(** *** The bus gains *)













(** *** Stopping an idle sequencer *)

(** X14: [stopMusic] has no guard.  Called on an idle engine it leaves the
    flags, the timers and the graph's shape as they are, but it is not a
    no-op: it issues one more fade-out [setTargetAtTime(0, t, 0.5)] on the
    music bus, so the state after the call differs from the state before. *)
Theorem X14_stop_when_idle (w : World) :
  reachable w -> isPlaying w = false ->
  let w1 := exec stopMusic w in
  w1 = retarget (musicGain w) (SetTargetAtTime 0 (currentTime w) 0.5) w /\
  same_control w w1 /\ edges w1 = edges w /\
  param_events (musicGain w) w1 =
    param_events (musicGain w) w ++ [SetTargetAtTime 0 (currentTime w) 0.5] /\
  w1 <> w.
Proof.
  intros R P w1. destruct (reachable_inv R) as [[gm gu gn _ _ _] [_ _ ti]].
  assert (E : w1 = retarget (musicGain w) (SetTargetAtTime 0 (currentTime w) 0.5) w).
  { subst w1. rewrite stopMusic_eq. rewrite (ti P). cbn [cleared fold_left].
    destruct w as [dn rd rp nt pe ct sr ns es ma mu mt ip ti0].
    cbn in P, ti. subst ip. rewrite (ti eq_refl). reflexivity. }
  assert (V : param_events (musicGain w) w1 =
              param_events (musicGain w) w ++ [SetTargetAtTime 0 (currentTime w) 0.5]).
  { rewrite E. apply param_events_retarget. rewrite gu. lia. }
  split; [exact E|]. split; [rewrite E; split; reflexivity|].
  split; [rewrite E; reflexivity|]. split; [exact V|].
  intros Habs. rewrite Habs in V.
  apply (f_equal (@List.length AutomationEvent)) in V. rewrite length_app in V. cbn in V. lia.
Qed.

Lemma X14_witness :
  reachable (new_SoundEngine env0) /\ isPlaying (new_SoundEngine env0) = false /\
  exec stopMusic (new_SoundEngine env0) <> new_SoundEngine env0.
Proof.
  split; [apply reach_new|]. split; [reflexivity|].
  apply (@X14_stop_when_idle (new_SoundEngine env0) (reach_new env0) eq_refl).
Defined.
(* ===== verification/JsNumber.v ===== *)
(** * Numbers of JavaScript

    [Math.min], [Math.max], [Math.abs], [Math.round] and division on exact
    rationals, with the facts that geometry needs.  Division by zero, which
    gives an infinity in JavaScript, is left to the callers: their theorems ask
    for a denominator that is not zero. *)

From Stdlib Require Qround.
From S2P Require Import Prelude JsValue.

Definition num_max (a b : num) : num := if bool_decide (a ≤ b)%Qc then b else a.
Definition num_min (a b : num) : num := if bool_decide (a ≤ b)%Qc then a else b.
Definition num_abs (a : num) : num := if bool_decide (0 ≤ a)%Qc then a else (- a)%Qc.
Definition num_lt (a b : num) : bool := bool_decide (a < b)%Qc.
Definition num_le (a b : num) : bool := bool_decide (a ≤ b)%Qc.

(** [x / 2] *)
Definition half (x : num) : num := (x * Q2Qc (QArith_base.Qmake 1 2))%Qc.

(** [Math.round]: the nearest integer, upwards from the middle. *)
Definition num_round (x : num) : Z :=
  Qround.Qfloor (QArith_base.Qplus (this x) (QArith_base.Qmake 1 2)).

(** A number with decimals, as the source writes it: [decimal 25 100] is [0.25]. *)
Definition decimal (n : Z) (d : positive) : num := Q2Qc (QArith_base.Qmake n d).

Lemma num_max_spec a b : (a ≤ num_max a b)%Qc ∧ (b ≤ num_max a b)%Qc.
Proof. unfold num_max. case_bool_decide; split; qc_lra. Qed.

Lemma num_max_case a b : num_max a b = a ∨ num_max a b = b.
Proof. unfold num_max. case_bool_decide; auto. Qed.

Lemma num_min_spec a b : (num_min a b ≤ a)%Qc ∧ (num_min a b ≤ b)%Qc.
Proof. unfold num_min. case_bool_decide; split; qc_lra. Qed.

Lemma num_min_case a b : num_min a b = a ∨ num_min a b = b.
Proof. unfold num_min. case_bool_decide; auto. Qed.

Lemma num_lt_true a b : num_lt a b = true ↔ (a < b)%Qc.
Proof. apply bool_decide_eq_true. Qed.

Lemma num_lt_false a b : num_lt a b = false ↔ (b ≤ a)%Qc.
Proof.
  unfold num_lt. rewrite bool_decide_eq_false. split; [apply Qcnot_lt_le|apply Qcle_not_lt].
Qed.

Lemma num_le_true a b : num_le a b = true ↔ (a ≤ b)%Qc.
Proof. apply bool_decide_eq_true. Qed.

Lemma num_le_false a b : num_le a b = false ↔ (b < a)%Qc.
Proof.
  unfold num_le. rewrite bool_decide_eq_false. split; [apply Qcnot_le_lt|apply Qclt_not_le].
Qed.

(** Rewrite comparisons that compute into comparisons of rationals. *)
Ltac num_bool :=
  repeat match goal with
  | H : num_lt _ _ = true |- _ => apply num_lt_true in H
  | H : num_lt _ _ = false |- _ => apply num_lt_false in H
  | H : num_le _ _ = true |- _ => apply num_le_true in H
  | H : num_le _ _ = false |- _ => apply num_le_false in H
  end.

(** Literals in the form that [lra] reads. *)
Ltac num_lits :=
  unfold half, decimal in *;
  repeat match goal with
  | H : context [num_of_Z ?z] |- _ =>
      lazymatch isZcst z with true => change (num_of_Z z) with (Q2Qc (QArith_base.Qmake z 1)) in H end
  | |- context [num_of_Z ?z] =>
      lazymatch isZcst z with true => change (num_of_Z z) with (Q2Qc (QArith_base.Qmake z 1)) end
  end.

Ltac num_lra := num_lits; qc_lra.

(** Split on every [Math.min], [Math.max] and [Math.abs] and solve linearly. *)
Ltac num_cases :=
  unfold num_max, num_min, num_abs in *; repeat case_bool_decide; num_lra.

Lemma num_of_Z_le a b : (a ≤ b)%Z → (num_of_Z a ≤ num_of_Z b)%Qc.
Proof.
  intros H. unfold num_of_Z, Qcle. rewrite !this_Q2Qc. by rewrite <- QArith_base.Zle_Qle.
Qed.

Lemma num_of_Z_add a b : num_of_Z (a + b) = (num_of_Z a + num_of_Z b)%Qc.
Proof.
  unfold num_of_Z. apply Qc_is_canon. rewrite this_plus, !this_Q2Qc, QArith_base.inject_Z_plus. reflexivity.
Qed.

Lemma num_of_Z_inj a b : num_of_Z a = num_of_Z b → a = b.
Proof.
  intros H%this_eq. unfold num_of_Z in H. rewrite !this_Q2Qc in H.
  unfold QArith_base.Qeq in H. simpl in H. lia.
Qed.

(** The rounded number is within a half, the half itself going up. *)
Lemma num_round_spec x :
  (num_of_Z (num_round x) ≤ x + decimal 1 2)%Qc ∧ (x + decimal 1 2 < num_of_Z (num_round x) + 1)%Qc.
Proof.
  unfold num_round, decimal, num_of_Z. set (q := QArith_base.Qplus _ _).
  pose proof (Qround.Qfloor_le q) as H1. pose proof (Qround.Qlt_floor q) as H2.
  rewrite QArith_base.inject_Z_plus in H2. subst q. unfold Qclt, Qcle. rewrite !this_plus, !this_Q2Qc.
  split; [exact H1|exact H2].
Qed.

(** Nothing else is. *)
Lemma num_round_unique x z :
  (num_of_Z z ≤ x + decimal 1 2)%Qc → (x + decimal 1 2 < num_of_Z z + 1)%Qc → num_round x = z.
Proof.
  destruct (num_round_spec x) as [H1 H2]. intros H3 H4.
  assert (∀ a b : Z, (num_of_Z a ≤ x + decimal 1 2)%Qc → (x + decimal 1 2 < num_of_Z b + 1)%Qc → (a ≤ b)%Z) as H.
  { intros a b Ha Hb. destruct (Z.le_gt_cases a b) as [|Hgt]; [done|].
    pose proof (num_of_Z_le (b + 1) a ltac:(lia)) as Hle. rewrite num_of_Z_add in Hle.
    change (num_of_Z 1) with 1%Qc in Hle. exfalso. qc_lra. }
  apply Z.le_antisymm; by apply H.
Qed.

Lemma num_round_Z z : num_round (num_of_Z z) = z.
Proof. apply num_round_unique; unfold decimal; qc_lra. Qed.

Lemma num_div_mul x y : y ≠ 0%Qc → (x / y * y)%Qc = x.
Proof. intros. rewrite Qcmult_comm. by apply Qcmult_div_r. Qed.

Lemma num_mul_div x y : y ≠ 0%Qc → (x * y / y)%Qc = x.
Proof. intros. by apply Qcdiv_mult_l. Qed.

Lemma num_pos_ne x : (0 < x)%Qc → x ≠ 0%Qc.
Proof. intros H ->. qc_lra. Qed.

(** A quotient is pinned by its product, and compared by it. *)
Lemma num_div_le x y k : (0 < y)%Qc → (x ≤ k * y)%Qc → (x / y ≤ k)%Qc.
Proof.
  intros Hy H. apply (Qcmult_lt_0_le_reg_r _ _ y); [done|]. by rewrite num_div_mul by by apply num_pos_ne.
Qed.

Lemma num_le_div x y k : (0 < y)%Qc → (k * y ≤ x)%Qc → (k ≤ x / y)%Qc.
Proof.
  intros Hy H. apply (Qcmult_lt_0_le_reg_r _ _ y); [done|]. by rewrite num_div_mul by by apply num_pos_ne.
Qed.

Lemma num_lt_div x y k : (0 < y)%Qc → (k * y < x)%Qc → (k < x / y)%Qc.
Proof.
  intros Hy H. apply Qcnot_le_lt. intros Hle.
  apply (Qcmult_le_compat_r _ _ y) in Hle; [|by apply Qclt_le_weak].
  rewrite num_div_mul in Hle by by apply num_pos_ne. qc_lra.
Qed.

Lemma num_mul_le a b c : (0 ≤ c)%Qc → (a ≤ b)%Qc → (a * c ≤ b * c)%Qc.
Proof. intros. by apply Qcmult_le_compat_r. Qed.

(** The largest value of a list, from a start. *)
Lemma foldl_max_spec {A} (f : A → num) l a :
  (a ≤ foldl (λ m x, num_max m (f x)) a l)%Qc ∧
  ∀ x, x ∈ l → (f x ≤ foldl (λ m x, num_max m (f x)) a l)%Qc.
Proof.
  revert a. induction l as [|y l IH]; intros a; simpl; [split; [qc_lra|set_solver]|].
  destruct (IH (num_max a (f y))) as [H1 H2], (num_max_spec a (f y)). split; [qc_lra|].
  intros x [->|Hx]%elem_of_cons; [qc_lra|by apply H2].
Qed.

Lemma foldl_min_spec {A} (f : A → num) l a :
  (foldl (λ m x, num_min m (f x)) a l ≤ a)%Qc ∧
  ∀ x, x ∈ l → (foldl (λ m x, num_min m (f x)) a l ≤ f x)%Qc.
Proof.
  revert a. induction l as [|y l IH]; intros a; simpl; [split; [qc_lra|set_solver]|].
  destruct (IH (num_min a (f y))) as [H1 H2], (num_min_spec a (f y)). split; [qc_lra|].
  intros x [->|Hx]%elem_of_cons; [qc_lra|by apply H2].
Qed.

Lemma foldl_max_case {A} (f : A → num) l a :
  foldl (λ m x, num_max m (f x)) a l = a ∨ ∃ x, x ∈ l ∧ foldl (λ m x, num_max m (f x)) a l = f x.
Proof.
  revert a. induction l as [|y l IH]; intros a; simpl; [by left|].
  destruct (IH (num_max a (f y))) as [->|(x & Hx & ->)]; [|right; exists x; set_solver].
  destruct (num_max_case a (f y)) as [->| ->]; [by left|right; exists y; set_solver].
Qed.
(* ===== verification/Connection.v ===== *)
(** * Connections (core/connection.js)

    A connection links an output of one node to an input of another; its id is
    computed from the four end points. *)

From S2P Require Import Prelude JsMap JsValue.

Record connection := Connection {
  conn_id : string;
  source : string;
  sourceHandle : string;
  target : string;
  targetHandle : string;
  conn_meta : jsobj;
}.

(** [Connection.generateId] *)
Definition generateId (sourceId sourceHandle targetId targetHandle : string) : string :=
  sourceId +:+ ":" +:+ sourceHandle +:+ "=>" +:+ targetId +:+ ":" +:+ targetHandle.

Definition default_conn_meta : jsobj := [("label", JStr ""); ("animated", JBool false)].

(** The constructor. *)
Definition new_connection (s sh t th : string) : connection :=
  Connection (generateId s sh t th) s sh t th default_conn_meta.

Definition involvesNode (c : connection) (nodeId : string) : bool :=
  (source c =s nodeId) || (target c =s nodeId).

(** What a serialized connection holds; [id] and [meta] may be missing. *)
Record connection_json := ConnectionJson {
  cj_id : option string;
  cj_source : string;
  cj_sourceHandle : string;
  cj_target : string;
  cj_targetHandle : string;
  cj_meta : option jsobj;
}.

(** [Connection.prototype.toJSON] *)
Definition connection_toJSON (c : connection) : connection_json :=
  ConnectionJson (Some (conn_id c)) (source c) (sourceHandle c) (target c) (targetHandle c)
    (Some (conn_meta c)).

(** [Connection.fromJSON]; an empty id is falsy and keeps the generated one. *)
Definition connection_fromJSON (d : connection_json) : connection :=
  let c := new_connection (cj_source d) (cj_sourceHandle d) (cj_target d) (cj_targetHandle d) in
  Connection
    (match cj_id d with
     | Some i => if i =s "" then conn_id c else i
     | None => conn_id c
     end)
    (source c) (sourceHandle c) (target c) (targetHandle c)
    (match cj_meta d with
     | Some m => ospread (conn_meta c) m
     | None => conn_meta c
     end).

(** ** Splitting an id back into its end points *)

(** [s] before and after the first occurrence of the character [c]. *)
Fixpoint cut_at (c : ascii) (s : string) : option (string * string) :=
  match s with
  | EmptyString => None
  | String d s =>
      if bool_decide (c = d) then Some (EmptyString, s)
      else prod_map (String d) id <$> cut_at c s
  end.

Definition lacks (c : ascii) (s : string) : bool :=
  if cut_at c s is Some _ then false else true.

Lemma cut_at_app c s t : lacks c s = true → cut_at c (s +:+ String c t) = Some (s, t).
Proof.
  unfold lacks. induction s as [|d s IH]; simpl.
  - by rewrite bool_decide_true.
  - case_bool_decide; [done|]. destruct (cut_at c s) as [[]|]; [done|].
    intros _. by rewrite IH.
Qed.

Lemma generateId_cons s sh t th :
  generateId s sh t th =
    s +:+ String ":" (sh +:+ String "=" (String ">" (t +:+ String ":" th))).
Proof. done. Qed.

(** End points without the separators are recovered from the id, so different
    end points give different ids. *)
Lemma generateId_inj s sh t th s' sh' t' th' :
  lacks ":" s = true → lacks ":" s' = true →
  lacks "=" sh = true → lacks "=" sh' = true →
  lacks ":" t = true → lacks ":" t' = true →
  generateId s sh t th = generateId s' sh' t' th' →
  s = s' ∧ sh = sh' ∧ t = t' ∧ th = th'.
Proof.
  intros Hs Hs' Hsh Hsh' Ht Ht' H. rewrite !generateId_cons in H.
  apply (f_equal (cut_at ":")) in H. rewrite (cut_at_app ":" s), (cut_at_app ":" s') in H by done.
  injection H as -> H. apply (f_equal (cut_at "=")) in H.
  rewrite (cut_at_app "=" sh), (cut_at_app "=" sh') in H by done.
  injection H as -> H. apply (f_equal (cut_at ":")) in H.
  rewrite (cut_at_app ":" t), (cut_at_app ":" t') in H by done.
  by injection H as -> ->.
Qed.
(* ===== verification/Control.v ===== *)
(** * Controls (core/control.js)

    The configurable parameters of a node.  A control is the record of the
    fields of the base class plus, in [ctl_kind], the fields of the subclass.
    Constructors take the [options] object as the program does. *)

From S2P Require Import Prelude JsMap JsValue JsNumber.

Inductive control_kind :=
| BaseKind
| TextKind (placeholder multiline : jsval)
| SelectKind (options : jsval)
| KeyValueKind (keyPlaceholder valuePlaceholder : jsval) (nextId : num)
| NumberKind (min max step : jsval)
| CheckboxKind
| CodeKind (language height placeholder : jsval)
| AuthKind
| BodyTypeKind
| QueryParamsKind (nextId : num).

Record control := Control {
  ctl_key : string;
  ctl_type : string;
  ctl_label : jsval;
  ctl_value : jsval;
  ctl_suggestions : list jsval;
  ctl_valueSuggestions : list jsval;
  ctl_expressionSuggestions : list jsval;
  ctl_suggestionsByKey : jsval;
  ctl_section : jsval;
  ctl_visibleWhen : jsval;
  ctl_kind : control_kind;
}.

(** Field updates. *)
Definition with_value (c : control) (v : jsval) : control :=
  Control (ctl_key c) (ctl_type c) (ctl_label c) v (ctl_suggestions c)
    (ctl_valueSuggestions c) (ctl_expressionSuggestions c) (ctl_suggestionsByKey c)
    (ctl_section c) (ctl_visibleWhen c) (ctl_kind c).

Definition with_kind (c : control) (ty : string) (k : control_kind) : control :=
  Control (ctl_key c) ty (ctl_label c) (ctl_value c) (ctl_suggestions c)
    (ctl_valueSuggestions c) (ctl_expressionSuggestions c) (ctl_suggestionsByKey c)
    (ctl_section c) (ctl_visibleWhen c) k.

(** ** The base class *)

(** [new Control(key, options)] *)
Definition Control_new (key : string) (options : jsobj) : control :=
  Control key "base"
    (js_or (oprop options "label") (JStr key))
    (match oprop options "default" with JUndef => JNull | v => v end)
    (as_array (oprop options "suggestions"))
    (as_array (oprop options "valueSuggestions"))
    (as_array (oprop options "expressionSuggestions"))
    (let m := oprop options "suggestionsByKey" in
     if truthy m && (js_typeof m =s "object") then m else JNull)
    JUndef JUndef BaseKind.

Definition setValue (c : control) (v : jsval) : control := with_value c v.
Definition getValue (c : control) : jsval := ctl_value c.

(** [Control.prototype.toJSON] *)
Definition control_toJSON (c : control) : jsobj :=
  [("key", JStr (ctl_key c)); ("type", JStr (ctl_type c)); ("value", ctl_value c)].

(** [Control.prototype.fromJSON] *)
Definition control_fromJSON (c : control) (data : jsobj) : control :=
  match oprop data "value" with
  | JUndef => c
  | v => with_value c v
  end.

(** ** Subclasses *)

Definition TextInputControl_new (key : string) (options : jsobj) : control :=
  with_kind (Control_new key options) "text"
    (TextKind (js_or (oprop options "placeholder") (JStr ""))
       (js_or (oprop options "multiline") (JBool false))).

(** The default is the first option when none is given. *)
Definition SelectControl_new (key : string) (options : jsobj) : control :=
  let opts := js_or (oprop options "options") (JArr []) in
  let c := with_kind (Control_new key options) "select" (SelectKind opts) in
  match ctl_value c, opts with
  | JNull, JArr (o :: _) => with_value c (prop o "value")
  | _, _ => c
  end.

(** [p.id || 0]: a row id is a number when it is there at all. *)
Definition row_id (p : jsval) : num :=
  match prop p "id" with JNum n => n | _ => 0%Qc end.

(** [rows.reduce((max, p) => Math.max(max, p.id || 0), 0)] *)
Definition max_row_id (rows : list jsval) : num :=
  foldl (λ m p, num_max m (row_id p)) 0%Qc rows.

(** The [map] that gives the rows without an id the next free one; [mk] builds
    the row, the counter is [this._nextId]. *)
Fixpoint assign_ids (mk : num → jsval → jsval) (next : num) (rows : list jsval)
    : list jsval * num :=
  match rows with
  | [] => ([], next)
  | p :: rows =>
      if bool_decide (row_id p = 0%Qc)
      then let '(rows', next') := assign_ids mk (next + 1)%Qc rows in (mk next p :: rows', next')
      else let '(rows', next') := assign_ids mk next rows in (mk (row_id p) p :: rows', next')
  end.

(** [{ id, key: p.key || '', value: p.value || '' }] *)
Definition kv_row (i : num) (p : jsval) : jsval :=
  JObj [("id", JNum i); ("key", js_or (prop p "key") (JStr ""));
        ("value", js_or (prop p "value") (JStr ""))].

Definition empty_kv_row (i : num) : jsval :=
  JObj [("id", JNum i); ("key", JStr ""); ("value", JStr "")].

Definition KeyValueControl_new (key : string) (options : jsobj) : control :=
  let kp := js_or (oprop options "keyPlaceholder") (JStr "Key") in
  let vp := js_or (oprop options "valuePlaceholder") (JStr "Value") in
  let c := Control_new key options in
  match ctl_value c with
  | JArr rows =>
      let '(rows', next) := assign_ids kv_row (max_row_id rows + 1)%Qc rows in
      with_kind (with_value c (JArr rows')) "keyvalue" (KeyValueKind kp vp next)
  | _ =>
      with_kind (with_value c (JArr [empty_kv_row 1%Qc])) "keyvalue"
        (KeyValueKind kp vp (1 + 1)%Qc)
  end.

(** [this._nextId] of the controls that have one. *)
Definition nextId (c : control) : num :=
  match ctl_kind c with
  | KeyValueKind _ _ n | QueryParamsKind n => n
  | _ => 0%Qc
  end.

Definition with_nextId (c : control) (n : num) : control :=
  with_kind c (ctl_type c)
    (match ctl_kind c with
     | KeyValueKind kp vp _ => KeyValueKind kp vp n
     | QueryParamsKind _ => QueryParamsKind n
     | k => k
     end).

(** [KeyValueControl.prototype.addPair], on an array value. *)
Definition addPair (c : control) : control :=
  match ctl_value c with
  | JArr rows => with_nextId (with_value c (JArr (rows ++ [empty_kv_row (nextId c)]))) (nextId c + 1)%Qc
  | _ => c
  end.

────────────────────────────────────────

For this exercise, please copy exactly the lines of the material above from its first line through the line where "destruct w as" appears.

Exercise result
(** *** The bus gains *)













(** *** Stopping an idle sequencer *)

(** X14: [stopMusic] has no guard.  Called on an idle engine it leaves the
    flags, the timers and the graph's shape as they are, but it is not a
    no-op: it issues one more fade-out [setTargetAtTime(0, t, 0.5)] on the
    music bus, so the state after the call differs from the state before. *)
Theorem X14_stop_when_idle (w : World) :
  reachable w -> isPlaying w = false ->
  let w1 := exec stopMusic w in
  w1 = retarget (musicGain w) (SetTargetAtTime 0 (currentTime w) 0.5) w /\
  same_control w w1 /\ edges w1 = edges w /\
  param_events (musicGain w) w1 =
    param_events (musicGain w) w ++ [SetTargetAtTime 0 (currentTime w) 0.5] /\
  w1 <> w.
Proof.
  intros R P w1. destruct (reachable_inv R) as [[gm gu gn _ _ _] [_ _ ti]].
  assert (E : w1 = retarget (musicGain w) (SetTargetAtTime 0 (currentTime w) 0.5) w).
  { subst w1. rewrite stopMusic_eq. rewrite (ti P). cbn [cleared fold_left].
    destruct w as [dn rd rp nt pe ct sr ns es ma mu mt ip ti0].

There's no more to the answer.